JSoup error 403 when trying to read the contents of a directory on my website


Exception in thread "main" org.jsoup.HttpStatusException: HTTP error fetching URL. Status=403, URL=(site) at org.jsoup.helper.HttpConnection$Response.execute(HttpConnection.java:449) at org.jsoup.helper.HttpConnection$Response.execute(HttpConnection.java:465) at org.jsoup.helper.HttpConnection$Response.execute(HttpConnection.java:424) at org.jsoup.helper.HttpConnection.execute(HttpConnection.java:178) at org.jsoup.helper.HttpConnection.get(HttpConnection.java:167) at plan.URLReader.main(URLReader.java:21)

Hello all!

I have been looking up a way to read a directory on a website of mine for an application I'm developing.

I can read the files themselves and work with them if I hardcode it, but if I try to grab the list of files from the directory I get this error.

I've tried a few ways, but this is the code I am currently working with.

String url = ""//(removed site for privacy); print("Fetching %s...", url);

    Document doc = Jsoup.connect(url).userAgent("Mozilla/5.0 (Windows NT 6.1; WOW64) AppleWebKit/537.36 (KHTML, like Gecko) Chrome/35.0.1916.153 Safari/537.36").get();
    Elements links = doc.select("a[href]");
    Elements media = doc.select("[src]");
    Elements imports = doc.select("link[href]");

... ... ...

Now if I use the main site as in www.google.com/ it reads the links. The problem is I want a directory as in www.google.com/something/something/...

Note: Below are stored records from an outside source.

(* ===== verification/Routes.v ===== *)
(** The route table of jiji-proxy: [jiji-proxy/src/route_manager.rs], the admin requests of
    [jiji-proxy/src/admin.rs] that change it, and the host and path a request is looked up
    with in [jiji-proxy/src/proxy.rs].

    A load balancer, with its discovery and health checks, is a value of the parameter
    [LB]; making one may fail.  The tables are hash maps: what is read from them is only
    stated up to the order of iteration.  Socket addresses are their texts; times are
    milliseconds since the epoch. *)

From S2P Require Import Prelude Text Bytes Certs.
Open Scope N_scope.

Record HealthCheckSpec := {
  hc_path : option string;
  hc_interval : N;
  hc_timeout : N;
  hc_consecutive_success : N;
  hc_consecutive_failure : N;
}.

Record HealthCheckRequest := {
  hr_path : option string;
  hr_interval_secs : N;
  hr_timeout_secs : N;
  hr_consecutive_success : N;
  hr_consecutive_failure : N;
}.

(** [HealthCheckSpec::from]. *)
Definition health_check_from (r : HealthCheckRequest) : HealthCheckSpec :=
  {| hc_path := hr_path r; hc_interval := N.max (hr_interval_secs r) 1;
     hc_timeout := N.max (hr_timeout_secs r) 1;
     hc_consecutive_success := N.max (hr_consecutive_success r) 1;
     hc_consecutive_failure := N.max (hr_consecutive_failure r) 1 |}.

(** [Duration::as_millis() as u64] of whole seconds. *)
Definition millis (secs : N) : N := (secs * 1000) mod 2 ^ 64.

(** The load balancers of Pingora over the DNS discovery of the agent. *)
Class Balancer (LB : Type) := {
  new_lb : string → string → N → option HealthCheckSpec → result string LB;
  backends : LB → list (string * bool);
  (** What a discovery, failed or not, and a round of health checks make of a balancer. *)
  lb_update : LB → LB;
  lb_run_health_check : LB → LB;
}.

Section routes.
Context {LB : Type} `{Balancer LB, OpenSsl}.

Record RouteEntry := {
  r_lb : LB;
  r_dns_server : string;
  r_name : string;
  r_port : N;
  r_path_prefix : option string;
  r_tls : bool;
  r_refresh_interval : N;
  r_last_refresh_millis : N;
  r_health_check_interval : option N;
  r_last_health_check_millis : N;
}.

Record TcpRouteEntry := {
  t_lb : LB;
  t_dns_server : string;
  t_name : string;
  t_port : N;
  t_listen_port : N;
  t_refresh_interval : N;
  t_last_refresh_millis : N;
  t_health_check_interval : option N;
  t_last_health_check_millis : N;
}.

Record RouteManager := {
  routes : gmap string (list RouteEntry);
  tcp_routes : gmap N TcpRouteEntry;
  cert_store : option CertStore;
}.

Definition new_with_cert_store (store : option CertStore) : RouteManager :=
  {| routes := ∅; tcp_routes := ∅; cert_store := store |}.
Definition new : RouteManager := new_with_cert_store None.

Definition set_routes (m : RouteManager) (r : gmap string (list RouteEntry)) : RouteManager :=
  {| routes := r; tcp_routes := tcp_routes m; cert_store := cert_store m |}.
Definition set_tcp_routes (m : RouteManager) (r : gmap N TcpRouteEntry) : RouteManager :=
  {| routes := routes m; tcp_routes := r; cert_store := cert_store m |}.

(** ** HTTP routes *)

(** The entry of a host with exactly this prefix. *)
Definition find_prefix (entries : list RouteEntry) (prefix : option string) : option RouteEntry :=
  snd <$> list_find (λ e, r_path_prefix e = prefix) entries.

Definition route_tls (m : RouteManager) (host : string) (prefix : option string) : option bool :=
  r_tls <$> (routes m !! host ≫= λ entries, find_prefix entries prefix).

(** The code returns the load balancer of the entry a lookup finds; here it is the entry. *)
Definition prefix_matches (path : string) (e : RouteEntry) : bool :=
  match r_path_prefix e with Some prefix => starts_with prefix path | None => true end.

Definition select_entry (entries : list RouteEntry) (path : string) : option RouteEntry :=
  snd <$> list_find (λ e, prefix_matches path e = true) entries.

when I try that for my site I am getting this error.

Any idea why I can access my main site, but not directories within it?

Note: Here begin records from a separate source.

Lemma handle_handled api env s body : handled api s (handle api env s body).2.
Proof.
  destruct body; try apply handled_same; cbn -[allocate_address desired_commit catalog_commit compact_operations].
  - pose proof (handled_compact api s) as Hc. by destruct (compact_operations (replicated s)).
  - apply handled_local.
  - destruct (allocate_address _ _ _ _ _ _) as [[lease s']|e] eqn:E; unfold allocate_address in E.
    + destruct (cidr_from_str _) as [subnet'|] eqn:Es; [|done]. simpl in E. destruct (mapM _ _); [|done]. simpl in E.
      destruct (allocate _ _ _ _ _) as [[al t]|] eqn:Ea; [|done]. injection E as <- <-.
      apply handled_leases. eapply rtc_once, LeasesProps.lstep_allocate; [|exact Ea]. by eapply cidr_from_str_wf.
    + destruct (error_cause e); try apply handled_same.
      destruct (collect_expired_address_leases _ _) as [[n t]|] eqn:Ec; [|apply handled_same].
      eapply handled_leases, rtc_once, LeasesProps.lstep_collect, Ec.
  - destruct (quarantine_address_lease _ _ _) as [[b t]|] eqn:Eq; [|apply handled_same].
    eapply handled_leases, rtc_once, LeasesProps.lstep_release, Eq.
  - destruct (desired_commit _ _ _ _ _) as [[r s']|] eqn:E; [|apply handled_same]. unfold desired_commit in E.
    destruct (configured _ _); [|done]. destruct (local_member _ _) as [[? ?]|]; [|done].
    destruct (map_err _ _) as [[? ?]|]; [|done]. injection E as <- <-. apply handled_desired.
  - destruct (catalog_commit _ _ _ _ _ _ _ _ _ _ _) as [[r s']|] eqn:E; [|apply handled_same].
    unfold catalog_commit, configured in E.
    destruct (api_catalog_identity api) as [identity|] eqn:Hapi; [|done]. simpl in E. destruct (ok_or _ _); [|done].
    destruct (local_member _ _) as [[? ?]|]; [|done]. destruct (fenced _ _ _ _); [done|].
    destruct (apply_catalog _ _ _ _ _) as [[? ?]|] eqn:Ea; [|done]. injection E as <- <-.
    by eapply handled_commit.
  - destruct (configured _ _); [|apply handled_same]. destruct (local_member _ _) as [[? ?]|]; [|apply handled_same].
    apply handled_cron, step_apply_spec.
  - apply handled_cron, step_remove_spec.
  - pose proof (request_steps (agent s) (api_runtime api) (api_project api) (service, cron_name) timestamp
      (env_run_id env)) as Hr.
    pose proof (request_cron_run_leases (agent s) (api_runtime api) (api_project api) (service, cron_name)
      timestamp (env_run_id env)) as Hl.
    destruct (request_cron_run _ _ _ _ _ _) as [resp a]. cbn in *. apply handled_agent; [|by intros Hro; apply Hl].
    intros Ha. clear -Hr Ha. induction Hr; [done|]. by eapply IHHr, step_ok.
  - apply handled_retention.
  - apply handled_retention.
Qed.
Definition parse_container_summary_line (line : string) : ContainerSummary :=
  let fields := split_char "|" line in
  {| summary_name := trim (default "" (fields !! 0%nat));
     summary_project := non_empty (fields !! 1%nat);
     summary_service := non_empty (fields !! 2%nat);
     summary_server := non_empty (fields !! 3%nat);
     summary_status := trim (default "" (fields !! 4%nat)) |}.
Definition parse_container_summary_lines (out : string) : list ContainerSummary :=
  parse_container_summary_line <$> filter (λ l, trim_is_empty l = false) (lines out).

Definition list_by_label_filter (project : option string) : M (list ContainerSummary) :=
  r ← run_checked (render_list_by_label_filter_command project);
  mret (parse_container_summary_lines (stdout r)).
Definition list_managed_containers (project : string) : M (list ContainerSummary) :=
  list_by_label_filter (Some project).
Definition list_other_project_containers (exclude_project : string) : M (list ContainerSummary) :=
  all ← list_by_label_filter None;
  mret (filter (λ c, match summary_project c with
                     | Some project => negb (bool_decide (project = exclude_project))
                     | None => false
                     end = true) all).

Definition trimmed_lines (out : string) : list string := filter (λ n, n ≠ "") (trim <$> lines out).

Definition image_referenced_elsewhere (image : string) : M (list string) :=
  r ← run_checked (e +:+ " ps -a --filter ancestor=" +:+ image +:+ " --format '{{.Names}}'");
  mret (trimmed_lines (stdout r)).

Definition remove_image_if_present (image : string) : M bool :=
  present ← image_exists image;
  if (present : bool) then _ ← run_checked (e +:+ " rmi " +:+ image); mret true else mret false.

Definition volume_exists (name : string) : M bool :=
  r ← execute (e +:+ " volume inspect " +:+ name +:+ " >/dev/null 2>&1"); mret (success r).
Definition volume_attached_projects (name : string) : M (list (option string)) :=
  r ← run_checked (e +:+ " ps -a --filter volume=" +:+ name +:+ " --format '" +:+
        label_template "jiji.project" +:+ "'");
  mret ((λ l, non_empty_text (trim l)) <$> lines (stdout r)).
Definition remove_volume_if_present (name : string) : M bool :=
  present ← volume_exists name;
  if (present : bool) then _ ← run_checked (e +:+ " volume rm " +:+ name); mret true else mret false.

Definition count_attachments (out : string) (exclude : list string) : nat :=
  length (filter (λ n, n ≠ "" ∧ n ∉ exclude) (trim <$> lines out)).
Definition network_attachment_count (network : string) (exclude : list string) : M nat :=
  r ← run_checked (e +:+ " ps -a --filter network=" +:+ network +:+ " --format '{{.Names}}'");
  mret (count_attachments (stdout r) exclude).

Definition remove_network_if_present (name : string) : M bool :=
  r ← execute (e +:+ " network inspect " +:+ name +:+ " >/dev/null 2>&1");
  if negb (success r) then mret false
  else
    let command := e +:+ " network rm " +:+ name in
    r ← execute command;
    if negb (success r) && bool_decide (engine = Podman) && contains_str "associated containers" (stderr r) then
      _ ← run_checked (e +:+ " network rm --force " +:+ name); mret true
    else _ ← ensure_success command r; mret true.
End container_ops.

I also notice that '/' is needed at the end.

Just curious if am I missing something, or need to do something another way?

Thank you for your time.


Solution

  • This is likely a problem with (or deliberate attempt to block access using) the server's configuration, not your application. From the tag wiki excerpt for the http-status-code-403 tag:

    The 403 or "Forbidden" error message is a HTTP standard response code indicating that the request was legal and understood but the server refuses to respond to the request.

    From the tag wiki itself:

    A 403 Forbidden may be returned by a web server due to an authorization issue or other constraint related to the request. File permissions, lack of encryption, and maximum number of users reached (among others) can all be the cause of a 403 response.

    If the target site is attempting to block screen-scraping, another possibility is an unrecognized user-agent string, but you're setting the user-agent string to one (I presume) you've obtained from an actual browser, so that shouldn't be the cause.

    It's not clear from your question if you expect to fetch a regular (HTML) web page, or a special "directory listing" page generated by the server when an index.html is not present in a directory. If it's the latter, note that many servers have these listings disabled to avoid leaking the names of files in the directory that aren't linked to from the web site itself. Again, this is a server configuration issue, not something your application can work around.